─── Extracted records ───
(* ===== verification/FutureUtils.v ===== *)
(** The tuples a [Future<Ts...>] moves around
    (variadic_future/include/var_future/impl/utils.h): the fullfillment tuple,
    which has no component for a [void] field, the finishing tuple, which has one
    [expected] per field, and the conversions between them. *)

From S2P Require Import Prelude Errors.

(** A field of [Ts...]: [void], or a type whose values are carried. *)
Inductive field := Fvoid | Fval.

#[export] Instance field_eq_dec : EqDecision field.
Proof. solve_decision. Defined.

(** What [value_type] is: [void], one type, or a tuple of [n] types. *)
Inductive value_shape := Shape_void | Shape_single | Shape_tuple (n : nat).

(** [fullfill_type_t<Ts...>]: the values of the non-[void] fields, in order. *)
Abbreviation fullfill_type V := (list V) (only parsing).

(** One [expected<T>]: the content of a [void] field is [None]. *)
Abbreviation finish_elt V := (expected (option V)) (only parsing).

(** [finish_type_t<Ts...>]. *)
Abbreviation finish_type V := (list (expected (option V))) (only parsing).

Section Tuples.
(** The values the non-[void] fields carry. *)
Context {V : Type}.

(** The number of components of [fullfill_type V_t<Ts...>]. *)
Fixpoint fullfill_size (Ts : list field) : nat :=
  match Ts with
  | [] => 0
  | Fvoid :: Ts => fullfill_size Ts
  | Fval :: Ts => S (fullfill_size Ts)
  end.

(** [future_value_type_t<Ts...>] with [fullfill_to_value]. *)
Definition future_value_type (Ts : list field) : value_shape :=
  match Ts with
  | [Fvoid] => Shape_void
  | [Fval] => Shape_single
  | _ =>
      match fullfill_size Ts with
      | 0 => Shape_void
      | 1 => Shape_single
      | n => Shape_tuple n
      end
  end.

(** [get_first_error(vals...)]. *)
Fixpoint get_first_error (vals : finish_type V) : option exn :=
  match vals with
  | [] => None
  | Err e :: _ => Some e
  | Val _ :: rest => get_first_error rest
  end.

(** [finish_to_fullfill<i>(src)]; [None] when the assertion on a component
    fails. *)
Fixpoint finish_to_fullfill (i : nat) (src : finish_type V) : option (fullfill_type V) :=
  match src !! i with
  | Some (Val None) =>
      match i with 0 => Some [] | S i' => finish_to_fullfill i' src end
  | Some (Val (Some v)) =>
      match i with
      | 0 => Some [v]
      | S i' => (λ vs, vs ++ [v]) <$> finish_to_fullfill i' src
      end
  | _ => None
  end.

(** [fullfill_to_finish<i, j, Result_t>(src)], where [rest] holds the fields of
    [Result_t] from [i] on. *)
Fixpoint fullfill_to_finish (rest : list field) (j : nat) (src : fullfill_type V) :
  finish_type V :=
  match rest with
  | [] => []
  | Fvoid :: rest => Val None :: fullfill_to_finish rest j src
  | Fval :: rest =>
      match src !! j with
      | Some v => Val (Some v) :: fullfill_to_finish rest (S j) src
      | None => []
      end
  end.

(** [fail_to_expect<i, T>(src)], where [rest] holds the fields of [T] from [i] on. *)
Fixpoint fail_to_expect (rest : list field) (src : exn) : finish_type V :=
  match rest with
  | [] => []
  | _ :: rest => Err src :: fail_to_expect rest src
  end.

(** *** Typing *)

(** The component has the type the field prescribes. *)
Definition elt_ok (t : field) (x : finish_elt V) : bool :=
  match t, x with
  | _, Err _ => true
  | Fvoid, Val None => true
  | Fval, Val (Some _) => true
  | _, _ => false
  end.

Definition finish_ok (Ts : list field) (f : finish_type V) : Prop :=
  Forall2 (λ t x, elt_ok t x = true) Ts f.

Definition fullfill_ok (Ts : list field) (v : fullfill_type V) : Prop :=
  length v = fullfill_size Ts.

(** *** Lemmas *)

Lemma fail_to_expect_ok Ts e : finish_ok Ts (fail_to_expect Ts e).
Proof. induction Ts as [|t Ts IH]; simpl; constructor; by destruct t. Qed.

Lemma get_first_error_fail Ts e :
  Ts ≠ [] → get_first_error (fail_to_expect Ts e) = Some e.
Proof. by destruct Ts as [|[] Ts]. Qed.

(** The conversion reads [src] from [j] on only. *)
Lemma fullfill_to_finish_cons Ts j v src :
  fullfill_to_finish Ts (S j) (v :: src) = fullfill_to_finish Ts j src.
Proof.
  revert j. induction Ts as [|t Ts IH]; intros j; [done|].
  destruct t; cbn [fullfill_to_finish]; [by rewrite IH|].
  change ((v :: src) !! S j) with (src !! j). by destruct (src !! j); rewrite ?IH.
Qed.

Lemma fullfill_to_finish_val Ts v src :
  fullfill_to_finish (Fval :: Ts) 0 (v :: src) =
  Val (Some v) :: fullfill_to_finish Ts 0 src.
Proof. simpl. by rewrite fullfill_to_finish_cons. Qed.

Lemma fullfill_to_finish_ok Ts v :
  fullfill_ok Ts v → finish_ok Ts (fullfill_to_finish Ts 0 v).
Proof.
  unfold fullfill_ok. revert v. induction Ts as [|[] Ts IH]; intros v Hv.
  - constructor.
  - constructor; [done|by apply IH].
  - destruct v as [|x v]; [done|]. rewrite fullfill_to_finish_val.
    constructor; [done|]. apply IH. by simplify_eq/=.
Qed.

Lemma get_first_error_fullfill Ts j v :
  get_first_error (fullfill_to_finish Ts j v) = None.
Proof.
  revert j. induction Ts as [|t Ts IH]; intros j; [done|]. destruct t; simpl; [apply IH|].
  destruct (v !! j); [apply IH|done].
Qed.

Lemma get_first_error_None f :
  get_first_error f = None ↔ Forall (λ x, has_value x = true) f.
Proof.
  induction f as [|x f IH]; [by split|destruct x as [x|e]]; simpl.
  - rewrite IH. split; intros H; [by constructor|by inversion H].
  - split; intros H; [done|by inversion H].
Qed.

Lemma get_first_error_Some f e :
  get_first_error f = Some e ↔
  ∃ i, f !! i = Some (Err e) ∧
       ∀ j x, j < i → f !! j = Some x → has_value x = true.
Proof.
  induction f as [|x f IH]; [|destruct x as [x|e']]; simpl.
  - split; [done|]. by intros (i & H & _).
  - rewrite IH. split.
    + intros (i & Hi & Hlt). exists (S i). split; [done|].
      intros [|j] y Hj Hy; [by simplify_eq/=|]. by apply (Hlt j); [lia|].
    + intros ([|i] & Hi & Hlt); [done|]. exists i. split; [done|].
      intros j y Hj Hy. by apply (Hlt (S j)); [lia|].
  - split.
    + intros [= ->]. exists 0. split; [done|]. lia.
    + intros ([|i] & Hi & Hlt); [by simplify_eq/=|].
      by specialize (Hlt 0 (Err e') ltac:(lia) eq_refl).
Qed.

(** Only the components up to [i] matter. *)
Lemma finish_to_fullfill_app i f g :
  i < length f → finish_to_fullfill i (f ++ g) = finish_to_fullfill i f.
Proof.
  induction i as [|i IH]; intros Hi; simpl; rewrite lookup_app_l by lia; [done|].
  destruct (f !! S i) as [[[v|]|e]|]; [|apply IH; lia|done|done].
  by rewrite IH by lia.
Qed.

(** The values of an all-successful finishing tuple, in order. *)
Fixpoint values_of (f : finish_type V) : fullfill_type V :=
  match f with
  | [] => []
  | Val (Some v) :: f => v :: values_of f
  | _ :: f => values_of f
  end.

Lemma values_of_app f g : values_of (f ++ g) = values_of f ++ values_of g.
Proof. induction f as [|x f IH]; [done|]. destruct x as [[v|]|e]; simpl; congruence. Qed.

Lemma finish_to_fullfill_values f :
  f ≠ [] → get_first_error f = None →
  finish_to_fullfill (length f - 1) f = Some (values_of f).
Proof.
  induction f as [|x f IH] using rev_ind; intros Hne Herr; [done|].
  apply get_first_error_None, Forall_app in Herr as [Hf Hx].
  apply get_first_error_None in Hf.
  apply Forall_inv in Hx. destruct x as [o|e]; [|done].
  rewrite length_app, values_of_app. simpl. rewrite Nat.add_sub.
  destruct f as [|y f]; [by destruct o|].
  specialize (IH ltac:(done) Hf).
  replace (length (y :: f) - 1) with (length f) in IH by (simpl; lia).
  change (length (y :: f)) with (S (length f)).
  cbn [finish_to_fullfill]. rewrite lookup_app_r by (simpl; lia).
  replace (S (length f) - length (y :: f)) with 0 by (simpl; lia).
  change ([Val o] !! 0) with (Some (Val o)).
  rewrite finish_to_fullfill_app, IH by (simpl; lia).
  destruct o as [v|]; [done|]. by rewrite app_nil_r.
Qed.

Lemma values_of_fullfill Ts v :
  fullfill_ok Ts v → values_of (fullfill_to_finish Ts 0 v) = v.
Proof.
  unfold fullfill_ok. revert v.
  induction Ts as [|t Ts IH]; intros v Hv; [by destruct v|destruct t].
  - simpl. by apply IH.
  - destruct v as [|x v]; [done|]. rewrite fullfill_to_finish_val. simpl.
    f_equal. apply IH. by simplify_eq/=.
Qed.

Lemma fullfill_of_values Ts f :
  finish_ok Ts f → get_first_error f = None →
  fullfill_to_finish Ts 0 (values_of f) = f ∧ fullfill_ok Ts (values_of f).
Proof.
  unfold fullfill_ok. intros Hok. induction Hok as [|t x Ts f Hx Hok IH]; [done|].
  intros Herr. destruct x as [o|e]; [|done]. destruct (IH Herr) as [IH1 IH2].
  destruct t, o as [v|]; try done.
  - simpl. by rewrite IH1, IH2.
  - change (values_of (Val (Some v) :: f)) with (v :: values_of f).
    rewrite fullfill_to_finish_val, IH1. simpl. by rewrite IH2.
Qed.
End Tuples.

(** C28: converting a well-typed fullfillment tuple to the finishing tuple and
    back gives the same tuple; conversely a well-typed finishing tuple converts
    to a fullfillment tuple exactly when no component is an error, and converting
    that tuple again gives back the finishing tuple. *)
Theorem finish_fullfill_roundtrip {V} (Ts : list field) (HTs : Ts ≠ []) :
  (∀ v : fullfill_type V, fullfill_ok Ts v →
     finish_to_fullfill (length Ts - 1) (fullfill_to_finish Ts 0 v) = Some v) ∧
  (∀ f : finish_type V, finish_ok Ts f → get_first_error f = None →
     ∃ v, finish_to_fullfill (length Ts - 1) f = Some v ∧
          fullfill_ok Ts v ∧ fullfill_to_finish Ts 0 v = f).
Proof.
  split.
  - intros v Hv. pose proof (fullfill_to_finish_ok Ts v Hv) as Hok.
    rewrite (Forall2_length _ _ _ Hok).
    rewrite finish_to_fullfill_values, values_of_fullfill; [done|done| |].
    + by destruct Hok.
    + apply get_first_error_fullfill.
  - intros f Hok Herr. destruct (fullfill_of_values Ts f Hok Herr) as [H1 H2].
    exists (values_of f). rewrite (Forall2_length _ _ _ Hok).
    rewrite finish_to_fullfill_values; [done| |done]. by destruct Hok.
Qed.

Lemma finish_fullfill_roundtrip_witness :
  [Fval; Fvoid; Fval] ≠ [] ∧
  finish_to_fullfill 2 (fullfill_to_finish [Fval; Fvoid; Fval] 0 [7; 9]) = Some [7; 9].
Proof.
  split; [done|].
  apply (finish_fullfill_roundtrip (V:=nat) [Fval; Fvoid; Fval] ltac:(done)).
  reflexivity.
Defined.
───
─── Extracted records ───
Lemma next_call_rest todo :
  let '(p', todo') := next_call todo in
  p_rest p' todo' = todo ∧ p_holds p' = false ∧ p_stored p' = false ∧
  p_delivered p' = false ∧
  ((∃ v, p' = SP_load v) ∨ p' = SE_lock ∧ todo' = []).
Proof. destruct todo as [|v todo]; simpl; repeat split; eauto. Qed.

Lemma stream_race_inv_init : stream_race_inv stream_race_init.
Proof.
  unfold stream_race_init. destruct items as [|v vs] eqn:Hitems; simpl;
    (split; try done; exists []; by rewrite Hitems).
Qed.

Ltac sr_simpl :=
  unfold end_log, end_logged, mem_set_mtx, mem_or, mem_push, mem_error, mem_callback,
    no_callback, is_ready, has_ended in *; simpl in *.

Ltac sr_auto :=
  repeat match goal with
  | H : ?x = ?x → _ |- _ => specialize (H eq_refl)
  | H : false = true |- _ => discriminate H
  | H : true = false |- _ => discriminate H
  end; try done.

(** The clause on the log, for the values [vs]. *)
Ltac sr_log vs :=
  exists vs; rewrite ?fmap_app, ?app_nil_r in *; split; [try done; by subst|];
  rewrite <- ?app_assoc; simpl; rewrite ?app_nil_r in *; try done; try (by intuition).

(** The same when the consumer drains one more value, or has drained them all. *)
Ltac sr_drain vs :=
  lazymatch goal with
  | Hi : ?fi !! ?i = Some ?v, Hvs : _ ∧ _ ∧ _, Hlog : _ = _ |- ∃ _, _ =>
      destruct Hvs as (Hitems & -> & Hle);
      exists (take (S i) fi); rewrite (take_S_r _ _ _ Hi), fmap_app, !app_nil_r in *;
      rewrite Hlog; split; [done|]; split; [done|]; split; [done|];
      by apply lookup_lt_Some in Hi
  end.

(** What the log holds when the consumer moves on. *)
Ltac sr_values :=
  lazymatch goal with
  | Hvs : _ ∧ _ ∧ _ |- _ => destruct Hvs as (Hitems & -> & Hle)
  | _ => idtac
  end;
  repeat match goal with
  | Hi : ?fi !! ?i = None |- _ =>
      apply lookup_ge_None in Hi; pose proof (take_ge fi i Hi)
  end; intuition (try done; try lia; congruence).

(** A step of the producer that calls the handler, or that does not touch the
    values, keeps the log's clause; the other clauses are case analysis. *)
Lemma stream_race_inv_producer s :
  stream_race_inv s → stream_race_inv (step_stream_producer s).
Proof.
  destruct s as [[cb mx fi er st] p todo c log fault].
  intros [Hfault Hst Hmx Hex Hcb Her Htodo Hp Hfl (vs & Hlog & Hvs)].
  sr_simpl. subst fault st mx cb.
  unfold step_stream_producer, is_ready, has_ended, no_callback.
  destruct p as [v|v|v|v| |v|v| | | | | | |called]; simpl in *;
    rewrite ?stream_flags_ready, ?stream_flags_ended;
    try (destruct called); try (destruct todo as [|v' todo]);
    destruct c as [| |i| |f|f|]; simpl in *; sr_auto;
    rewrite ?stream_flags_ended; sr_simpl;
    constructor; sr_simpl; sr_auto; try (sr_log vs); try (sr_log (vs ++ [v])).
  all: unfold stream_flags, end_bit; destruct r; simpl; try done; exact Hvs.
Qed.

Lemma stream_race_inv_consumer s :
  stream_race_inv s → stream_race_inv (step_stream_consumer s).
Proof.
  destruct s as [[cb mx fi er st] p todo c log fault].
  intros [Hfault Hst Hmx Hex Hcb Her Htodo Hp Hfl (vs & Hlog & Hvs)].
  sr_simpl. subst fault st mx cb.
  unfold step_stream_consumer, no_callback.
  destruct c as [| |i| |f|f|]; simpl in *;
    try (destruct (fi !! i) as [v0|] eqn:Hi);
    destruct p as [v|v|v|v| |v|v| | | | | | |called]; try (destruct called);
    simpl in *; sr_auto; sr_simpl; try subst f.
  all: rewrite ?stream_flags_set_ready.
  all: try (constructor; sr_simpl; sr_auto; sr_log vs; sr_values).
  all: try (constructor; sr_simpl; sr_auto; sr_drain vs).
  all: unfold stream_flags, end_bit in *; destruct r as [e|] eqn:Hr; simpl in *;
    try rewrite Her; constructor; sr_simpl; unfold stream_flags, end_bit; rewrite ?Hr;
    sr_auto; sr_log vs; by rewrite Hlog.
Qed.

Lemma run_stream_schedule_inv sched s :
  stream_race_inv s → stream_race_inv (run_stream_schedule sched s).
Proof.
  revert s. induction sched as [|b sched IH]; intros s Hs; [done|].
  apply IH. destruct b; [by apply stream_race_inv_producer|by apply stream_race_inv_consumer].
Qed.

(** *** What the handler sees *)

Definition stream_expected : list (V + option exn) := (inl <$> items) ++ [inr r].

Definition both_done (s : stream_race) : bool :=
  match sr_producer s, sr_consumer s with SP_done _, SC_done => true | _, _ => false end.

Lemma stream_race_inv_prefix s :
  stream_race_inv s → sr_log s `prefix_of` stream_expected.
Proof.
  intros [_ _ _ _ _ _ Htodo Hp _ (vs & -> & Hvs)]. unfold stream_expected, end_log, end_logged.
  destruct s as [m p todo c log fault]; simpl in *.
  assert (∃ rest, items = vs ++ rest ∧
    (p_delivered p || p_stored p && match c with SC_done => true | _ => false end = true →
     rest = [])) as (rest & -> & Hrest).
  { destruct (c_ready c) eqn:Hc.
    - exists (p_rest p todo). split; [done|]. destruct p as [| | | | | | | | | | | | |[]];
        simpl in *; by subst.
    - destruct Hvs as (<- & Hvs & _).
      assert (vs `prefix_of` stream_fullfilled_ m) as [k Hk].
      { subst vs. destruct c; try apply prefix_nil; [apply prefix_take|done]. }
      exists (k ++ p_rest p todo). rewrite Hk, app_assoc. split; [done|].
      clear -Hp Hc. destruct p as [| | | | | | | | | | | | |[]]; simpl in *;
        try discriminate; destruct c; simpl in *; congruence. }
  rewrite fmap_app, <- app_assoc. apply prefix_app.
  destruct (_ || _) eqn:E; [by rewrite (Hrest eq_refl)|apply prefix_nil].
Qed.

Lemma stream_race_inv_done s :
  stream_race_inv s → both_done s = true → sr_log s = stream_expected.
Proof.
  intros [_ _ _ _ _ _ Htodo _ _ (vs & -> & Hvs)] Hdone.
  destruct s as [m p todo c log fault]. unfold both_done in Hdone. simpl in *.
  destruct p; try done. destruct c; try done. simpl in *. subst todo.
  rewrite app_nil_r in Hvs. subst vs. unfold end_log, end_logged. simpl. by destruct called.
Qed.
───
─── Extracted records ───
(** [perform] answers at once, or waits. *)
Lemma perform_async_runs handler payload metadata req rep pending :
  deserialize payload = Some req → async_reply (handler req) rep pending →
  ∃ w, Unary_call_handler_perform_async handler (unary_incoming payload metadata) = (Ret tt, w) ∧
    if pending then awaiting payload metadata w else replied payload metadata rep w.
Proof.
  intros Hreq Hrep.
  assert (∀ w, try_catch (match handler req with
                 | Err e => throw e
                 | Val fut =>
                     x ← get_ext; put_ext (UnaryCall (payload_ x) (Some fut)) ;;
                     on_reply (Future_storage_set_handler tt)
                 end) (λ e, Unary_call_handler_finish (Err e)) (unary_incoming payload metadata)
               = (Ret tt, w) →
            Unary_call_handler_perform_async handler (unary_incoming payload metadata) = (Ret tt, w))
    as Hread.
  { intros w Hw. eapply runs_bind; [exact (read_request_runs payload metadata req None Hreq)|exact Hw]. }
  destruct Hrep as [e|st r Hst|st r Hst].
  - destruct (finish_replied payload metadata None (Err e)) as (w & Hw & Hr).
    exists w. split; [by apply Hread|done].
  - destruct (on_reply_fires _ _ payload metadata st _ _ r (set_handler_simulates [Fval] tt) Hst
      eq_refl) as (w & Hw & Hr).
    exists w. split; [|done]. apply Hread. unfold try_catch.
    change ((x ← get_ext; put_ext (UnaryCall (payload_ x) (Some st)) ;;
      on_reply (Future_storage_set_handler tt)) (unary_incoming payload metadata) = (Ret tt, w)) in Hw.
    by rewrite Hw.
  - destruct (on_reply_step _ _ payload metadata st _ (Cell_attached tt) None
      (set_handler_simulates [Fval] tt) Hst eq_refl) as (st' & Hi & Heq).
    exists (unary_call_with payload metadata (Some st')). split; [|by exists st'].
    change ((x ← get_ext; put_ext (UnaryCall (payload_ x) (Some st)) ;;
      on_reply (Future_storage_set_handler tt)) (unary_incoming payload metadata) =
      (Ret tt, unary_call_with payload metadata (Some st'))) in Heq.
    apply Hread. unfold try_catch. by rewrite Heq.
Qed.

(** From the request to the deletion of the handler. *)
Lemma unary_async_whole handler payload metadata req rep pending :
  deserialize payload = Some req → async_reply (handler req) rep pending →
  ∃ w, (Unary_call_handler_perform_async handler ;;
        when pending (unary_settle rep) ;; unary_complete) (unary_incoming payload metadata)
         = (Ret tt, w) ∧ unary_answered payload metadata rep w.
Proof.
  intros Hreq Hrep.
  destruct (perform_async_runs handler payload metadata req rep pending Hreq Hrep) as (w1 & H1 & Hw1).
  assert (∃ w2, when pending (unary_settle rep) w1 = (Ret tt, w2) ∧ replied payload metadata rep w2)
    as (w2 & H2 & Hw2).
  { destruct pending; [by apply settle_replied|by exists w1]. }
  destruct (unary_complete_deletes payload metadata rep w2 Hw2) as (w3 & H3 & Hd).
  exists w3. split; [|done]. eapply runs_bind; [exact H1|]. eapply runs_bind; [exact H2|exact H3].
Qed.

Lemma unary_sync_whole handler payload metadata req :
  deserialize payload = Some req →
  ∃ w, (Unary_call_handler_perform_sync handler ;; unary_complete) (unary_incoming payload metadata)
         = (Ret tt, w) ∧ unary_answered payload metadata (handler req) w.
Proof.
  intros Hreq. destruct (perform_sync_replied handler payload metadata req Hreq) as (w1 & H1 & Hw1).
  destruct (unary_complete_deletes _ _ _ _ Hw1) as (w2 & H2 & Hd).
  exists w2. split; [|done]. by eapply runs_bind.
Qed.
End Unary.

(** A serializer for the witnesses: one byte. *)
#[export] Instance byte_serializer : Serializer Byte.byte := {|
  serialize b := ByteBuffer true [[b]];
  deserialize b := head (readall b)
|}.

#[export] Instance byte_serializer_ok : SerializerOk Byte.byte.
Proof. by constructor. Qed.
───
Assignment: Write out exactly the lines above from the line with "(* ===== verification/FutureUtils.v ===== *)" through the line with "Inductive value_shape := Shape_void", both of them included, and leave out all other lines.

Result below:
(* ===== verification/FutureUtils.v ===== *)
(** The tuples a [Future<Ts...>] moves around
    (variadic_future/include/var_future/impl/utils.h): the fullfillment tuple,
    which has no component for a [void] field, the finishing tuple, which has one
    [expected] per field, and the conversions between them. *)

From S2P Require Import Prelude Errors.

(** A field of [Ts...]: [void], or a type whose values are carried. *)
Inductive field := Fvoid | Fval.

#[export] Instance field_eq_dec : EqDecision field.
Proof. solve_decision. Defined.

(** What [value_type] is: [void], one type, or a tuple of [n] types. *)
Inductive value_shape := Shape_void | Shape_single | Shape_tuple (n : nat).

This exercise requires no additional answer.